Rhéa avait dû le sentir, cependant ; quand Susan se redressa, la vieille l’observait avec l’expression sévère de celle qui en sait long.
— Bon, petite maîtresse, venons-en à notre affaire et finissons-en. Sais-tu pourquoi tu es venue ici ?
— Pour faire plaisir au Maire Thorin, répéta Susan, sachant que ce n’était pas là la vraie réponse.
Elle avait peur à présent — beaucoup plus que lorsqu’elle avait regardé par la fenêtre et surpris la vieille à roucouler à sa boule de verre.
— Sa femme est devenue stérile depuis qu’elle n’a plus ses règles. Il veut avoir un fils avant que lui aussi ne soit plus capable de…
— Fi, fi, billevesées que tout cela, épargne-moi ces âneries et ces beaux discours. Il veut des tétons et un cul qui tremblotent point comme de la gelée sous la main et une boîte à ouvrage qui lui agrippe bien ce qu’il y fourrera. S’il est encore suffisamment homme pour y fourrer quelque chose.
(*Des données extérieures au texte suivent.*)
Definition PoolBackend_DeepCopyInto (h : heap) (x : PoolBackend slice LS) : heap * PoolBackend slice LS :=
  let '(h, healthMonitor) := HealthMonitor_DeepCopyInto h (be_HealthMonitor x) in
  let '(h, nodeSelector) := copyInto h (be_NodeSelector x) in
  let '(h, allowedSubnets) := copySlice h (be_AllowedSubnets x) in
  (h, {| be_Port := be_Port x; be_Protocol := be_Protocol x; be_HealthMonitor := healthMonitor;
       be_NodeSelector := nodeSelector; be_DataTimeout := be_DataTimeout x; be_ConnectTimeout :=
       be_ConnectTimeout x; be_AllowedSubnets := allowedSubnets |}).

Definition PoolBackend_DeepCopy (h : heap) (p : pointer (PoolBackend slice LS)) : heap * pointer (PoolBackend slice LS) :=
  DeepCopy PoolBackend_DeepCopyInto h p.

Definition PoolBackend_fields (x : PoolBackend slice LS) : Z * string * Duration * Duration * HealthMonitor slice * LS * slice AllowedSubnet :=
  (be_Port x, be_Protocol x, be_DataTimeout x, be_ConnectTimeout x, be_HealthMonitor x, be_NodeSelector x, be_AllowedSubnets x).
Definition PoolBackend_build (a : Z * string * Duration * Duration * HealthMonitor tree * LSV * tree AllowedSubnet) : PoolBackend tree LSV :=
  let '(x0, x1, x2, x3, x4, x5, x6) := a in
  {| be_Port := x0; be_Protocol := x1; be_HealthMonitor := x4; be_NodeSelector := x5; be_DataTimeout := x2;
     be_ConnectTimeout := x3; be_AllowedSubnets := x6 |}.
#[export] Instance PoolBackend_copyable : Copyable cell (PoolBackend slice LS) (PoolBackend tree LSV) :=
  struct PoolBackend_fields PoolBackend_build PoolBackend_DeepCopyInto.

Definition Pool_DeepCopyInto (h : heap) (x : Pool slice LS) : heap * Pool slice LS :=
  let '(h, frontend) := PoolFrontend_DeepCopyInto h (pool_Frontend x) in
  let '(h, backend) := PoolBackend_DeepCopyInto h (pool_Backend x) in
  (h, {| pool_Name := pool_Name x; pool_Algorithm := pool_Algorithm x; pool_Frontend := frontend; pool_Backend
       := backend |}).

Definition Pool_DeepCopy (h : heap) (p : pointer (Pool slice LS)) : heap * pointer (Pool slice LS) :=
  DeepCopy Pool_DeepCopyInto h p.

Definition Pool_fields (x : Pool slice LS) : string * string * PoolFrontend slice * PoolBackend slice LS :=
  (pool_Name x, pool_Algorithm x, pool_Frontend x, pool_Backend x).
Definition Pool_build (a : string * string * PoolFrontend tree * PoolBackend tree LSV) : Pool tree LSV :=
  let '(x0, x1, x2, x3) := a in
  {| pool_Name := x0; pool_Algorithm := x1; pool_Frontend := x2; pool_Backend := x3 |}.
#[export] Instance Pool_copyable : Copyable cell (Pool slice LS) (Pool tree LSV) :=
  struct Pool_fields Pool_build Pool_DeepCopyInto.
#[export] Instance Pool_slice_copyable : Copyable cell (slice (Pool slice LS)) (tree (Pool tree LSV)) := slice_copyable copySliceInto.

Definition LoadBalancerSpec_DeepCopyInto (h : heap) (x : LoadBalancerSpec slice LS) : heap * LoadBalancerSpec slice LS :=
  let '(h, virtualIPAddresses) := copySlice h (spec_VirtualIPAddresses x) in
  let '(h, floatingIPAddresses) := copySlice h (spec_FloatingIPAddresses x) in
  let '(h, pools) := copySliceInto h (spec_Pools x) in
  (h, {| spec_UUID := spec_UUID x; spec_Zone := spec_Zone x; spec_VirtualIPAddresses := virtualIPAddresses;
       spec_FloatingIPAddresses := floatingIPAddresses; spec_Pools := pools |}).

Definition LoadBalancerSpec_DeepCopy (h : heap) (p : pointer (LoadBalancerSpec slice LS)) : heap * pointer (LoadBalancerSpec slice LS) :=
  DeepCopy LoadBalancerSpec_DeepCopyInto h p.

Definition LoadBalancerSpec_fields (x : LoadBalancerSpec slice LS) : string * string * slice VirtualIPAddress * slice FloatingIPAddress * slice (Pool slice LS) :=
  (spec_UUID x, spec_Zone x, spec_VirtualIPAddresses x, spec_FloatingIPAddresses x, spec_Pools x).
Definition LoadBalancerSpec_build (a : string * string * tree VirtualIPAddress * tree FloatingIPAddress * tree (Pool tree LSV)) : LoadBalancerSpec tree LSV :=
  let '(x0, x1, x2, x3, x4) := a in
  {| spec_UUID := x0; spec_Zone := x1; spec_VirtualIPAddresses := x2; spec_FloatingIPAddresses := x3;
     spec_Pools := x4 |}.
#[export] Instance LoadBalancerSpec_copyable : Copyable cell (LoadBalancerSpec slice LS) (LoadBalancerSpec tree LSV) :=
  struct LoadBalancerSpec_fields LoadBalancerSpec_build LoadBalancerSpec_DeepCopyInto.

Definition StatusPool_DeepCopyInto (h : heap) (x : StatusPool slice) : heap * StatusPool slice :=
  let '(h, backends) := copySlice h (sp_Backends x) in
  (h, {| sp_Name := sp_Name x; sp_Backends := backends |}).

Definition StatusPool_DeepCopy (h : heap) (p : pointer (StatusPool slice)) : heap * pointer (StatusPool slice) :=
  DeepCopy StatusPool_DeepCopyInto h p.

Definition StatusPool_fields (x : StatusPool slice) : string * slice StatusBackend :=
  (sp_Name x, sp_Backends x).
Definition StatusPool_build (a : string * tree StatusBackend) : StatusPool tree :=
  let '(x0, x1) := a in
  {| sp_Name := x0; sp_Backends := x1 |}.
#[export] Instance StatusPool_copyable : Copyable cell (StatusPool slice) (StatusPool tree) :=
  struct StatusPool_fields StatusPool_build StatusPool_DeepCopyInto.
#[export] Instance StatusPool_slice_copyable : Copyable cell (slice (StatusPool slice)) (tree (StatusPool tree)) := slice_copyable copySliceInto.

Definition LoadBalancerStatus_DeepCopyInto (h : heap) (x : LoadBalancerStatus slice) : heap * LoadBalancerStatus slice :=
  let '(h, virtualIPAddresses) := copySlice h (status_VirtualIPAddresses x) in
  let '(h, floatingIPAddresses) := copySlice h (status_FloatingIPAddresses x) in
  let '(h, pools) := copySliceInto h (status_Pools x) in
  (h, {| status_CloudscaleStatus := status_CloudscaleStatus x; status_VirtualIPAddresses :=
       virtualIPAddresses; status_FloatingIPAddresses := floatingIPAddresses; status_Pools := pools |}).

Definition LoadBalancerStatus_DeepCopy (h : heap) (p : pointer (LoadBalancerStatus slice)) : heap * pointer (LoadBalancerStatus slice) :=
  DeepCopy LoadBalancerStatus_DeepCopyInto h p.

Definition LoadBalancerStatus_fields (x : LoadBalancerStatus slice) : string * slice StatusVirtualIPAddress * slice StatusFloatingIPAddress * slice (StatusPool slice) :=
  (status_CloudscaleStatus x, status_VirtualIPAddresses x, status_FloatingIPAddresses x, status_Pools x).
Definition LoadBalancerStatus_build (a : string * tree StatusVirtualIPAddress * tree StatusFloatingIPAddress * tree (StatusPool tree)) : LoadBalancerStatus tree :=
  let '(x0, x1, x2, x3) := a in
  {| status_CloudscaleStatus := x0; status_VirtualIPAddresses := x1; status_FloatingIPAddresses := x2;
     status_Pools := x3 |}.
#[export] Instance LoadBalancerStatus_copyable : Copyable cell (LoadBalancerStatus slice) (LoadBalancerStatus tree) :=
  struct LoadBalancerStatus_fields LoadBalancerStatus_build LoadBalancerStatus_DeepCopyInto.

Definition LoadBalancer_DeepCopyInto (h : heap) (x : LoadBalancer slice OM LS) : heap * LoadBalancer slice OM LS :=
  let '(h, objectMeta) := copyInto h (lb_ObjectMeta x) in
  let '(h, spec) := LoadBalancerSpec_DeepCopyInto h (lb_Spec x) in
  let '(h, status) := LoadBalancerStatus_DeepCopyInto h (lb_Status x) in
  (h, {| lb_TypeMeta := lb_TypeMeta x; lb_ObjectMeta := objectMeta; lb_Spec := spec; lb_Status := status |}).

Definition LoadBalancer_DeepCopy (h : heap) (p : pointer (LoadBalancer slice OM LS)) : heap * pointer (LoadBalancer slice OM LS) :=
  DeepCopy LoadBalancer_DeepCopyInto h p.

(** The interface value holds the pointer, or is nil: never an interface that holds nil. *)
Definition LoadBalancer_DeepCopyObject (h : heap) (p : pointer (LoadBalancer slice OM LS)) : heap * option (pointer (LoadBalancer slice OM LS)) :=
  let '(h, c) := LoadBalancer_DeepCopy h p in
  match c with Null => (h, None) | _ => (h, Some c) end.

Definition LoadBalancer_fields (x : LoadBalancer slice OM LS) : TypeMeta * OM * LoadBalancerSpec slice LS * LoadBalancerStatus slice :=
  (lb_TypeMeta x, lb_ObjectMeta x, lb_Spec x, lb_Status x).
Definition LoadBalancer_build (a : TypeMeta * OMV * LoadBalancerSpec tree LSV * LoadBalancerStatus tree) : LoadBalancer tree OMV LSV :=
  let '(x0, x1, x2, x3) := a in
  {| lb_TypeMeta := x0; lb_ObjectMeta := x1; lb_Spec := x2; lb_Status := x3 |}.
#[export] Instance LoadBalancer_copyable : Copyable cell (LoadBalancer slice OM LS) (LoadBalancer tree OMV LSV) :=
  struct LoadBalancer_fields LoadBalancer_build LoadBalancer_DeepCopyInto.
#[export] Instance LoadBalancer_slice_copyable : Copyable cell (slice (LoadBalancer slice OM LS)) (tree (LoadBalancer tree OMV LSV)) := slice_copyable copySliceInto.

Definition LoadBalancerList_DeepCopyInto (h : heap) (x : LoadBalancerList slice OM LM LS) : heap * LoadBalancerList slice OM LM LS :=
  let '(h, listMeta) := copyInto h (list_ListMeta x) in
  let '(h, items) := copySliceInto h (list_Items x) in
  (h, {| list_TypeMeta := list_TypeMeta x; list_ListMeta := listMeta; list_Items := items |}).

Definition LoadBalancerList_DeepCopy (h : heap) (p : pointer (LoadBalancerList slice OM LM LS)) : heap * pointer (LoadBalancerList slice OM LM LS) :=
  DeepCopy LoadBalancerList_DeepCopyInto h p.

(** The interface value holds the pointer, or is nil: never an interface that holds nil. *)
Definition LoadBalancerList_DeepCopyObject (h : heap) (p : pointer (LoadBalancerList slice OM LM LS)) : heap * option (pointer (LoadBalancerList slice OM LM LS)) :=
  let '(h, c) := LoadBalancerList_DeepCopy h p in
  match c with Null => (h, None) | _ => (h, Some c) end.

Definition LoadBalancerList_fields (x : LoadBalancerList slice OM LM LS) : TypeMeta * LM * slice (LoadBalancer slice OM LS) :=
  (list_TypeMeta x, list_ListMeta x, list_Items x).
Definition LoadBalancerList_build (a : TypeMeta * LMV * tree (LoadBalancer tree OMV LSV)) : LoadBalancerList tree OMV LMV LSV :=
  let '(x0, x1, x2) := a in
  {| list_TypeMeta := x0; list_ListMeta := x1; list_Items := x2 |}.
#[export] Instance LoadBalancerList_copyable : Copyable cell (LoadBalancerList slice OM LM LS) (LoadBalancerList tree OMV LMV LSV) :=
  struct LoadBalancerList_fields LoadBalancerList_build LoadBalancerList_DeepCopyInto.
(** ** The contract, struct by struct *)

Context `{!CopyLaws cell OM OMV} `{!CopyLaws cell LM LMV} `{!CopyLaws cell LS LSV}.

(** A generated function copies the fields in the order of the struct's description. *)
Ltac copies_in_order fields into :=
  apply struct_laws; intros h x; destruct x; unfold fields, into; cbn -[copySlice copySliceInto];
  repeat match goal with |- context [let '(_, _) := ?e in _] => destruct e end; done.

#[export] Instance string_laws : CopyLaws cell string string := flat_laws string.
#[export] Instance Z_laws : CopyLaws cell Z Z := flat_laws Z.
#[export] Instance TypeMeta_laws : CopyLaws cell TypeMeta TypeMeta := flat_laws TypeMeta.
#[export] Instance string_slice_laws : CopyLaws cell (slice string) (tree string) := slice_flat_laws.
#[export] Instance AllowedCIDR_laws : CopyLaws cell AllowedCIDR AllowedCIDR := flat_laws AllowedCIDR.
#[export] Instance AllowedCIDR_slice_laws : CopyLaws cell (slice AllowedCIDR) (tree AllowedCIDR) := slice_flat_laws.
#[export] Instance AllowedSubnet_laws : CopyLaws cell AllowedSubnet AllowedSubnet := flat_laws AllowedSubnet.
#[export] Instance AllowedSubnet_slice_laws : CopyLaws cell (slice AllowedSubnet) (tree AllowedSubnet) := slice_flat_laws.
#[export] Instance FloatingIPAddress_laws : CopyLaws cell FloatingIPAddress FloatingIPAddress := flat_laws FloatingIPAddress.
#[export] Instance FloatingIPAddress_slice_laws : CopyLaws cell (slice FloatingIPAddress) (tree FloatingIPAddress) := slice_flat_laws.
#[export] Instance VirtualIPAddress_laws : CopyLaws cell VirtualIPAddress VirtualIPAddress := flat_laws VirtualIPAddress.
#[export] Instance VirtualIPAddress_slice_laws : CopyLaws cell (slice VirtualIPAddress) (tree VirtualIPAddress) := slice_flat_laws.
#[export] Instance StatusBackend_laws : CopyLaws cell StatusBackend StatusBackend := flat_laws StatusBackend.
#[export] Instance StatusBackend_slice_laws : CopyLaws cell (slice StatusBackend) (tree StatusBackend) := slice_flat_laws.
#[export] Instance StatusFloatingIPAddress_laws : CopyLaws cell StatusFloatingIPAddress StatusFloatingIPAddress := flat_laws StatusFloatingIPAddress.
#[export] Instance StatusFloatingIPAddress_slice_laws : CopyLaws cell (slice StatusFloatingIPAddress) (tree StatusFloatingIPAddress) := slice_flat_laws.
#[export] Instance StatusVirtualIPAddress_laws : CopyLaws cell StatusVirtualIPAddress StatusVirtualIPAddress := flat_laws StatusVirtualIPAddress.
#[export] Instance StatusVirtualIPAddress_slice_laws : CopyLaws cell (slice StatusVirtualIPAddress) (tree StatusVirtualIPAddress) := slice_flat_laws.
#[export] Instance HTTPHealthMonitor_laws : CopyLaws cell (HTTPHealthMonitor slice) (HTTPHealthMonitor tree).
Proof. copies_in_order HTTPHealthMonitor_fields HTTPHealthMonitor_DeepCopyInto. Qed.
#[export] Instance HealthMonitor_laws : CopyLaws cell (HealthMonitor slice) (HealthMonitor tree).
Proof. copies_in_order HealthMonitor_fields HealthMonitor_DeepCopyInto. Qed.
#[export] Instance PoolFrontend_laws : CopyLaws cell (PoolFrontend slice) (PoolFrontend tree).
Proof. copies_in_order PoolFrontend_fields PoolFrontend_DeepCopyInto. Qed.
#[export] Instance PoolBackend_laws : CopyLaws cell (PoolBackend slice LS) (PoolBackend tree LSV).
Proof. copies_in_order PoolBackend_fields PoolBackend_DeepCopyInto. Qed.
#[export] Instance Pool_laws : CopyLaws cell (Pool slice LS) (Pool tree LSV).
Proof. copies_in_order Pool_fields Pool_DeepCopyInto. Qed.
#[export] Instance Pool_slice_laws : CopyLaws cell (slice (Pool slice LS)) (tree (Pool tree LSV)) := slice_loop_laws.
#[export] Instance LoadBalancerSpec_laws : CopyLaws cell (LoadBalancerSpec slice LS) (LoadBalancerSpec tree LSV).
Proof. copies_in_order LoadBalancerSpec_fields LoadBalancerSpec_DeepCopyInto. Qed.
#[export] Instance StatusPool_laws : CopyLaws cell (StatusPool slice) (StatusPool tree).
Proof. copies_in_order StatusPool_fields StatusPool_DeepCopyInto. Qed.
#[export] Instance StatusPool_slice_laws : CopyLaws cell (slice (StatusPool slice)) (tree (StatusPool tree)) := slice_loop_laws.
#[export] Instance LoadBalancerStatus_laws : CopyLaws cell (LoadBalancerStatus slice) (LoadBalancerStatus tree).
Proof. copies_in_order LoadBalancerStatus_fields LoadBalancerStatus_DeepCopyInto. Qed.
#[export] Instance LoadBalancer_laws : CopyLaws cell (LoadBalancer slice OM LS) (LoadBalancer tree OMV LSV).
Proof. copies_in_order LoadBalancer_fields LoadBalancer_DeepCopyInto. Qed.
#[export] Instance LoadBalancer_slice_laws : CopyLaws cell (slice (LoadBalancer slice OM LS)) (tree (LoadBalancer tree OMV LSV)) := slice_loop_laws.
#[export] Instance LoadBalancerList_laws : CopyLaws cell (LoadBalancerList slice OM LM LS) (LoadBalancerList tree OMV LMV LSV).
Proof. copies_in_order LoadBalancerList_fields LoadBalancerList_DeepCopyInto. Qed.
Si un fils sort de là, si fait, très bien, il te le donnera à garder et à élever, le temps qu’il soit assez grand pour aller à l’école, après tu le reverras plus jamais. Si c’est une luronne, il te la prendra à coup sûr et la donnera à son nouveau factotum, le bancroche aux cheveux de fille, pour qu’il la noie dans le premier trou d’eau venu.